* _What is being asked_: Take the records below from their first line to the line with "assert (upload_voice_sample file s", and restate those lines word for word.

(Collected data entries)

━━━━━━━━━━━━━━━━

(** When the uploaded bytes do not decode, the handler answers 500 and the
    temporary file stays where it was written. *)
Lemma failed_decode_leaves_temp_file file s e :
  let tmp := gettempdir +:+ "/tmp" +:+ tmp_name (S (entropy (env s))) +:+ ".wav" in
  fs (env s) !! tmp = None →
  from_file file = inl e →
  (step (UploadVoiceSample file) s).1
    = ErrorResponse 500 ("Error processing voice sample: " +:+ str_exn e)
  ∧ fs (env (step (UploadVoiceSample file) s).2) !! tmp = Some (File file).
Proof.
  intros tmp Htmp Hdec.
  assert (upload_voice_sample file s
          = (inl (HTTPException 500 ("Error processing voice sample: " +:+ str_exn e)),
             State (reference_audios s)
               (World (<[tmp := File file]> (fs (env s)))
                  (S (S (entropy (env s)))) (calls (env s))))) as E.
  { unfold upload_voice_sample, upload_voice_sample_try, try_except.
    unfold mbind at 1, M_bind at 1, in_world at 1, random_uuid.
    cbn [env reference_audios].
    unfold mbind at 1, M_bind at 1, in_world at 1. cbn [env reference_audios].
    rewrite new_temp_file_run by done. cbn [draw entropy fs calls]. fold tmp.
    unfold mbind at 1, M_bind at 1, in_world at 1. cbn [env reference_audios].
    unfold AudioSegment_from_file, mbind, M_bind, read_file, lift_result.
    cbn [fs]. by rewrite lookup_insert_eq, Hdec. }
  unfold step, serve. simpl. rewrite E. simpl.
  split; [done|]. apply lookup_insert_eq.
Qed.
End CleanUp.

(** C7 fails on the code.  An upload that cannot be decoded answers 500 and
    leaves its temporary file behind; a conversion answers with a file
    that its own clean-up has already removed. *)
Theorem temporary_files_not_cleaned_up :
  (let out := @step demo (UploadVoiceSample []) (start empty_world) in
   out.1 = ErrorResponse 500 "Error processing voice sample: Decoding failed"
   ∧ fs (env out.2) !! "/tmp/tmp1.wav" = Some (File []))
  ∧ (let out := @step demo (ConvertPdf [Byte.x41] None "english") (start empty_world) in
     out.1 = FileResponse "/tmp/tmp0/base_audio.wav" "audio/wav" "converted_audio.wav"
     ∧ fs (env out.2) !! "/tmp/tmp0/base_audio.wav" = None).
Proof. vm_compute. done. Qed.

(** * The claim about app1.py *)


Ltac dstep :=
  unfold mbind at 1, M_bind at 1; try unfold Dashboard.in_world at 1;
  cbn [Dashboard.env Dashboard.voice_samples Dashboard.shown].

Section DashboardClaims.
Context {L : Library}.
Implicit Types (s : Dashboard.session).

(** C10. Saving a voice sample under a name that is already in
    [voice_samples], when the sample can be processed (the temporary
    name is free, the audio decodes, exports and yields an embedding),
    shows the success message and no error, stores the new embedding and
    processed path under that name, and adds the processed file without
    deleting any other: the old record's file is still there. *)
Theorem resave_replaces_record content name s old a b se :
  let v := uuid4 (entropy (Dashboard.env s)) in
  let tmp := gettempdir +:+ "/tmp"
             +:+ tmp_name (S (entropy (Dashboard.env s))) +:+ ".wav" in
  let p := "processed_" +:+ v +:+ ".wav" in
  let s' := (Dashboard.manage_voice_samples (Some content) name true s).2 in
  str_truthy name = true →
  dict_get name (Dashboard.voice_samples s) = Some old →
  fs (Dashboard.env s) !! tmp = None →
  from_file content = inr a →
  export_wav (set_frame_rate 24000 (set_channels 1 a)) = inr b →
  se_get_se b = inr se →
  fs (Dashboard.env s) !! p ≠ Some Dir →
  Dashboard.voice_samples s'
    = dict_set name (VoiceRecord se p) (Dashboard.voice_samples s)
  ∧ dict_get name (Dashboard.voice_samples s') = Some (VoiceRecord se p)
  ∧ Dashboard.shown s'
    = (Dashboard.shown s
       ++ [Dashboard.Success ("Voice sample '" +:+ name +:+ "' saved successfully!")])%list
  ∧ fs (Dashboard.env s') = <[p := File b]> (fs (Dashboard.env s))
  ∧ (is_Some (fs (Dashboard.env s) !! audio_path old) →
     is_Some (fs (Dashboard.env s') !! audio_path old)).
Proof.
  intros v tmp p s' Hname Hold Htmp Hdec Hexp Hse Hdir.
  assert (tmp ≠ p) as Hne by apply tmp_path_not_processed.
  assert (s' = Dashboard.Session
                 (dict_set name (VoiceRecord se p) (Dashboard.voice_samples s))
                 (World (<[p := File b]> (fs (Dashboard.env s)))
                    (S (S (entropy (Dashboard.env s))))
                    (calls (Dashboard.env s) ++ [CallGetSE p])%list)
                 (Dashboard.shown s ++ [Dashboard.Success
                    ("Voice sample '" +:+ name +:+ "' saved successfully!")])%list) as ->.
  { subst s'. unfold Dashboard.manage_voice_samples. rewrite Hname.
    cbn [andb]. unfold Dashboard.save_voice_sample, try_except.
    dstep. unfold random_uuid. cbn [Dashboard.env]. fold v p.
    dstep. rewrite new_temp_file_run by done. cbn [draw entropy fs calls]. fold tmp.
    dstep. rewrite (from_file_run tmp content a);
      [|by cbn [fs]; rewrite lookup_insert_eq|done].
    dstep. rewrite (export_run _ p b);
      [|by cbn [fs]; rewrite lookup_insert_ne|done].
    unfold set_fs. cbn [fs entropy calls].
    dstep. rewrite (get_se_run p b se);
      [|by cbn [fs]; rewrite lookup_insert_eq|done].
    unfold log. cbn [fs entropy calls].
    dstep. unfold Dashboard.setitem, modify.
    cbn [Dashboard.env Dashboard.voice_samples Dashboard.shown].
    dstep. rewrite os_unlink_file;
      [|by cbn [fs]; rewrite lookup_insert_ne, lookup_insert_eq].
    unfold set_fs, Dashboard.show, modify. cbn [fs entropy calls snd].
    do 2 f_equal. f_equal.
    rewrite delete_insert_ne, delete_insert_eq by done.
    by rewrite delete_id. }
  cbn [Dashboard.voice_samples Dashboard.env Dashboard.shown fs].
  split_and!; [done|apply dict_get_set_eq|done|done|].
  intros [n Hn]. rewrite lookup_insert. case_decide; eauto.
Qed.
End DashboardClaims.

━━━━━━━━━━━━━━━━

* _Answer below_:
(** When the uploaded bytes do not decode, the handler answers 500 and the
    temporary file stays where it was written. *)
Lemma failed_decode_leaves_temp_file file s e :
  let tmp := gettempdir +:+ "/tmp" +:+ tmp_name (S (entropy (env s))) +:+ ".wav" in
  fs (env s) !! tmp = None →
  from_file file = inl e →
  (step (UploadVoiceSample file) s).1
    = ErrorResponse 500 ("Error processing voice sample: " +:+ str_exn e)
  ∧ fs (env (step (UploadVoiceSample file) s).2) !! tmp = Some (File file).
Proof.
  intros tmp Htmp Hdec.
  assert (upload_voice_sample file s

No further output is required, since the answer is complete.